Record set below:

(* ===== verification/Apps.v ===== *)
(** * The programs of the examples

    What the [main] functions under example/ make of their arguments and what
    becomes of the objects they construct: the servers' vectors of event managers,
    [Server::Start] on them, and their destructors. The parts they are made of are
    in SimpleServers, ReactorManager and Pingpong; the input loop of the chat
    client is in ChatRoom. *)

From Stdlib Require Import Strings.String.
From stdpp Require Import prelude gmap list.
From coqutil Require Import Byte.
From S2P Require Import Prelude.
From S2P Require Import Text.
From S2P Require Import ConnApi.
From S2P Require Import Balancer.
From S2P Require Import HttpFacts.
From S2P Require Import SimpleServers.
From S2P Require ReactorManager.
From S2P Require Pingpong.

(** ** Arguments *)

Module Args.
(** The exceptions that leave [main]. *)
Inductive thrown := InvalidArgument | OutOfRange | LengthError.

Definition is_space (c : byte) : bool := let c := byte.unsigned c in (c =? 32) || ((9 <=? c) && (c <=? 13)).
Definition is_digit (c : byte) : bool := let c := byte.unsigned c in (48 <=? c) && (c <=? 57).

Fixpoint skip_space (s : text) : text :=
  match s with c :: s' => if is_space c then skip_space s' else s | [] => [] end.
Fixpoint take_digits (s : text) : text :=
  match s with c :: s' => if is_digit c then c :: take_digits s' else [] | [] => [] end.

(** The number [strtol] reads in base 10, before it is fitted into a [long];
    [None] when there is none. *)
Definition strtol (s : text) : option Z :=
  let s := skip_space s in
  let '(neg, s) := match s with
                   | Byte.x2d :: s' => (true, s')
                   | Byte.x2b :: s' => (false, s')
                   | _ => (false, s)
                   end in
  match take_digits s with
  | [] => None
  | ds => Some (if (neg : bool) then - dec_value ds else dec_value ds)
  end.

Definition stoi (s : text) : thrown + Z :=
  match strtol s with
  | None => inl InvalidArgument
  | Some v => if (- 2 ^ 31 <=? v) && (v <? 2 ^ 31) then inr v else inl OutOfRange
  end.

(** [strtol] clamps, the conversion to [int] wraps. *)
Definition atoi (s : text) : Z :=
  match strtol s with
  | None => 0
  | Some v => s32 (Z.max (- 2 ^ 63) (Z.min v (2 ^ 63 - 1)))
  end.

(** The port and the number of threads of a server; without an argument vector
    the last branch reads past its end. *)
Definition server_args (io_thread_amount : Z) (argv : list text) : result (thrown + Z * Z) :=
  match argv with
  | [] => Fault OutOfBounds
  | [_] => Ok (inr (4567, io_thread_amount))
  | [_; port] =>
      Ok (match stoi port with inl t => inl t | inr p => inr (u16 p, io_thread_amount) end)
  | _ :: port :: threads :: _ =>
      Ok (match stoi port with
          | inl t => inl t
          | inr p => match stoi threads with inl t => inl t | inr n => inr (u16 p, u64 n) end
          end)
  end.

End of Record set.

▸ Task statement:
Above are the lines; repeat exactly the ones from the line containing "From S2P Require Import HttpFacts." down to the line containing "threads :: _ =>", both inclusive.

▸ Task solution:
From S2P Require Import HttpFacts.
From S2P Require Import SimpleServers.
From S2P Require ReactorManager.
From S2P Require Pingpong.

(** ** Arguments *)

Module Args.
(** The exceptions that leave [main]. *)
Inductive thrown := InvalidArgument | OutOfRange | LengthError.

Definition is_space (c : byte) : bool := let c := byte.unsigned c in (c =? 32) || ((9 <=? c) && (c <=? 13)).
Definition is_digit (c : byte) : bool := let c := byte.unsigned c in (48 <=? c) && (c <=? 57).

Fixpoint skip_space (s : text) : text :=
  match s with c :: s' => if is_space c then skip_space s' else s | [] => [] end.
Fixpoint take_digits (s : text) : text :=
  match s with c :: s' => if is_digit c then c :: take_digits s' else [] | [] => [] end.

(** The number [strtol] reads in base 10, before it is fitted into a [long];
    [None] when there is none. *)
Definition strtol (s : text) : option Z :=
  let s := skip_space s in
  let '(neg, s) := match s with
                   | Byte.x2d :: s' => (true, s')
                   | Byte.x2b :: s' => (false, s')
                   | _ => (false, s)
                   end in
  match take_digits s with
  | [] => None
  | ds => Some (if (neg : bool) then - dec_value ds else dec_value ds)
  end.

Definition stoi (s : text) : thrown + Z :=
  match strtol s with
  | None => inl InvalidArgument
  | Some v => if (- 2 ^ 31 <=? v) && (v <? 2 ^ 31) then inr v else inl OutOfRange
  end.

(** [strtol] clamps, the conversion to [int] wraps. *)
Definition atoi (s : text) : Z :=
  match strtol s with
  | None => 0
  | Some v => s32 (Z.max (- 2 ^ 63) (Z.min v (2 ^ 63 - 1)))
  end.

(** The port and the number of threads of a server; without an argument vector
    the last branch reads past its end. *)
Definition server_args (io_thread_amount : Z) (argv : list text) : result (thrown + Z * Z) :=
  match argv with
  | [] => Fault OutOfBounds
  | [_] => Ok (inr (4567, io_thread_amount))
  | [_; port] =>
      Ok (match stoi port with inl t => inl t | inr p => inr (u16 p, io_thread_amount) end)
  | _ :: port :: threads :: _ =>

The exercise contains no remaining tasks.